**YOUR ASSIGNMENT**
Of all the lines in the entries, how many carry the word "operations"? The reply is that number and no more.

**SUPPLIED DATA**
|---|
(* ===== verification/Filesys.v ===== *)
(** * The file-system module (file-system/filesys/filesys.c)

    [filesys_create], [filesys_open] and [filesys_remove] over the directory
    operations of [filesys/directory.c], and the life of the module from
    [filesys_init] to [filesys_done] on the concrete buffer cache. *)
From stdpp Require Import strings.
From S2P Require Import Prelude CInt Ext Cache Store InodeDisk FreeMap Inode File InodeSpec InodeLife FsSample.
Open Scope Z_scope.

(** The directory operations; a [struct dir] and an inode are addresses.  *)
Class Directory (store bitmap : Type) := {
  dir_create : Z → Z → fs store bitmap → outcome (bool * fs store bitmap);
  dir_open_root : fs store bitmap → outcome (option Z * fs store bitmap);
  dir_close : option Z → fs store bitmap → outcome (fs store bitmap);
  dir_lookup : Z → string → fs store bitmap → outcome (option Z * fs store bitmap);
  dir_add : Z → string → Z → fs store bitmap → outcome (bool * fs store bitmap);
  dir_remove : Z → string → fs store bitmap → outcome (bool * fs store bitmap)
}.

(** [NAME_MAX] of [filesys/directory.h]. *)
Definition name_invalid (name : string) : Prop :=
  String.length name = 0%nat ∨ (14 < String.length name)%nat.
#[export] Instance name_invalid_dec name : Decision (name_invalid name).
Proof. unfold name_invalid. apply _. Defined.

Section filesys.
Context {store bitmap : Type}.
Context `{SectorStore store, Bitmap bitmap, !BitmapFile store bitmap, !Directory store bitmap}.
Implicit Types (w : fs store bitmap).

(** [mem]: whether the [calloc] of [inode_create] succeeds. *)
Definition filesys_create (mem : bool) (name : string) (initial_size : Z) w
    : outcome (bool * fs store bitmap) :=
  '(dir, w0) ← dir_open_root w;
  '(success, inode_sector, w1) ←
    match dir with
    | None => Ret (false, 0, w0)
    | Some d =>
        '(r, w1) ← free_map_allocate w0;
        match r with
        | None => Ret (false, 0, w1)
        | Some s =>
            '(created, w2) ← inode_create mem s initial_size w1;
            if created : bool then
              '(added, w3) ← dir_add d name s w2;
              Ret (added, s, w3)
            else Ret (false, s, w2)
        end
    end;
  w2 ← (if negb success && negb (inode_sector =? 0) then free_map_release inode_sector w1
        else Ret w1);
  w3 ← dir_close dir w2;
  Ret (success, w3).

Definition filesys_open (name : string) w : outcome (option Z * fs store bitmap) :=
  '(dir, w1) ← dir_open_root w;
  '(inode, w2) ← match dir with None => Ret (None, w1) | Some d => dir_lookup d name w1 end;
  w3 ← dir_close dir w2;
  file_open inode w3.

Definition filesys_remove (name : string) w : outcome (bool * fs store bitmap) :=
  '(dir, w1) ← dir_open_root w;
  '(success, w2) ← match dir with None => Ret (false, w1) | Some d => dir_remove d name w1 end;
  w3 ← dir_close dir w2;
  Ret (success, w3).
|---|
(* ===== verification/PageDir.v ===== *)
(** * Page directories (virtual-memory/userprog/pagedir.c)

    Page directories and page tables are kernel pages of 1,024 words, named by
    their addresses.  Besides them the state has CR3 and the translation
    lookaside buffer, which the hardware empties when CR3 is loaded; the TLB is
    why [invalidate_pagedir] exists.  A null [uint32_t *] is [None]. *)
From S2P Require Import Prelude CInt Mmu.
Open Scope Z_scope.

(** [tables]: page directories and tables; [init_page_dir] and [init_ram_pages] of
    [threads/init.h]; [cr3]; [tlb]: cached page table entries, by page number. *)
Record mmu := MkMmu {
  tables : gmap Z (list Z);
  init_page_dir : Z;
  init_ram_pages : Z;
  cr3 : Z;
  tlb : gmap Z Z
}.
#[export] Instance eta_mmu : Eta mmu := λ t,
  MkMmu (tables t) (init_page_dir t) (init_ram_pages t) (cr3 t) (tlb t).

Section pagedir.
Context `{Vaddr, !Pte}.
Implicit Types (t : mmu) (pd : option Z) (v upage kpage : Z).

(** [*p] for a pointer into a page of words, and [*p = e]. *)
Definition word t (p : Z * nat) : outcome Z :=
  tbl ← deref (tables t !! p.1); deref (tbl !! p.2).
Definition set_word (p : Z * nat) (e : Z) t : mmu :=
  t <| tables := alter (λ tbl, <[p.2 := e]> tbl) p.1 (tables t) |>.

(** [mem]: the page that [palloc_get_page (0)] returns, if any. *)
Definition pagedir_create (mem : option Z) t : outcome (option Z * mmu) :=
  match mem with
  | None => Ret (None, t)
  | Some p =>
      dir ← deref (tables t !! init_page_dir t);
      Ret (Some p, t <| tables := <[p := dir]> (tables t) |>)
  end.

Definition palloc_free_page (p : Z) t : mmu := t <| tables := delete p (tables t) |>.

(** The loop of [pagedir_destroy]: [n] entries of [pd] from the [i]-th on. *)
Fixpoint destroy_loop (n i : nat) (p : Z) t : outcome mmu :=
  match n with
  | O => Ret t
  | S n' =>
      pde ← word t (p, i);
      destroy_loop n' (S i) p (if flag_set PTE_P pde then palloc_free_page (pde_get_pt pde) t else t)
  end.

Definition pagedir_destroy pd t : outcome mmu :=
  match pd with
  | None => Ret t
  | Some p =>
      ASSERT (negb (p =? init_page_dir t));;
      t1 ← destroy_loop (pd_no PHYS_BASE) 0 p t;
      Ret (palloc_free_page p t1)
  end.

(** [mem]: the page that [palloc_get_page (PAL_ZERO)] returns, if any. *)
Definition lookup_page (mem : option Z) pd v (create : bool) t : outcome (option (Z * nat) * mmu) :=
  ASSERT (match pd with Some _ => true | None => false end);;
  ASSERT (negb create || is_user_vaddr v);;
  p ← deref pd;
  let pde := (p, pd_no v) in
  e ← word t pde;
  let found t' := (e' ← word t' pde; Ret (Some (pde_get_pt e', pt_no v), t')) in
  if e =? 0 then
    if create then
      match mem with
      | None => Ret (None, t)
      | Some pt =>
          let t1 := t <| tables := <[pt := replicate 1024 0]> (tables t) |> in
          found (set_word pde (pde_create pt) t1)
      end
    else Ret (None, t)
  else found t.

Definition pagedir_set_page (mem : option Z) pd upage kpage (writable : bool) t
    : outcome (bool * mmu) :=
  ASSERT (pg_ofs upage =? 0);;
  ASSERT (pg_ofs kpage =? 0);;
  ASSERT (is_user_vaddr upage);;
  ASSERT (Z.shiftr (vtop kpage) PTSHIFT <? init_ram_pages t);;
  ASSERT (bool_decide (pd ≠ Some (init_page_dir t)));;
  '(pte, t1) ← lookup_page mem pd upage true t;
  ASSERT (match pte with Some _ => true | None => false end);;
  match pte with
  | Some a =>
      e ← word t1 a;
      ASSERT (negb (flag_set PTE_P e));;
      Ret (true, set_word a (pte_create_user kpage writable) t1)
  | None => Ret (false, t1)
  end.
|---|
**OUTPUT**
2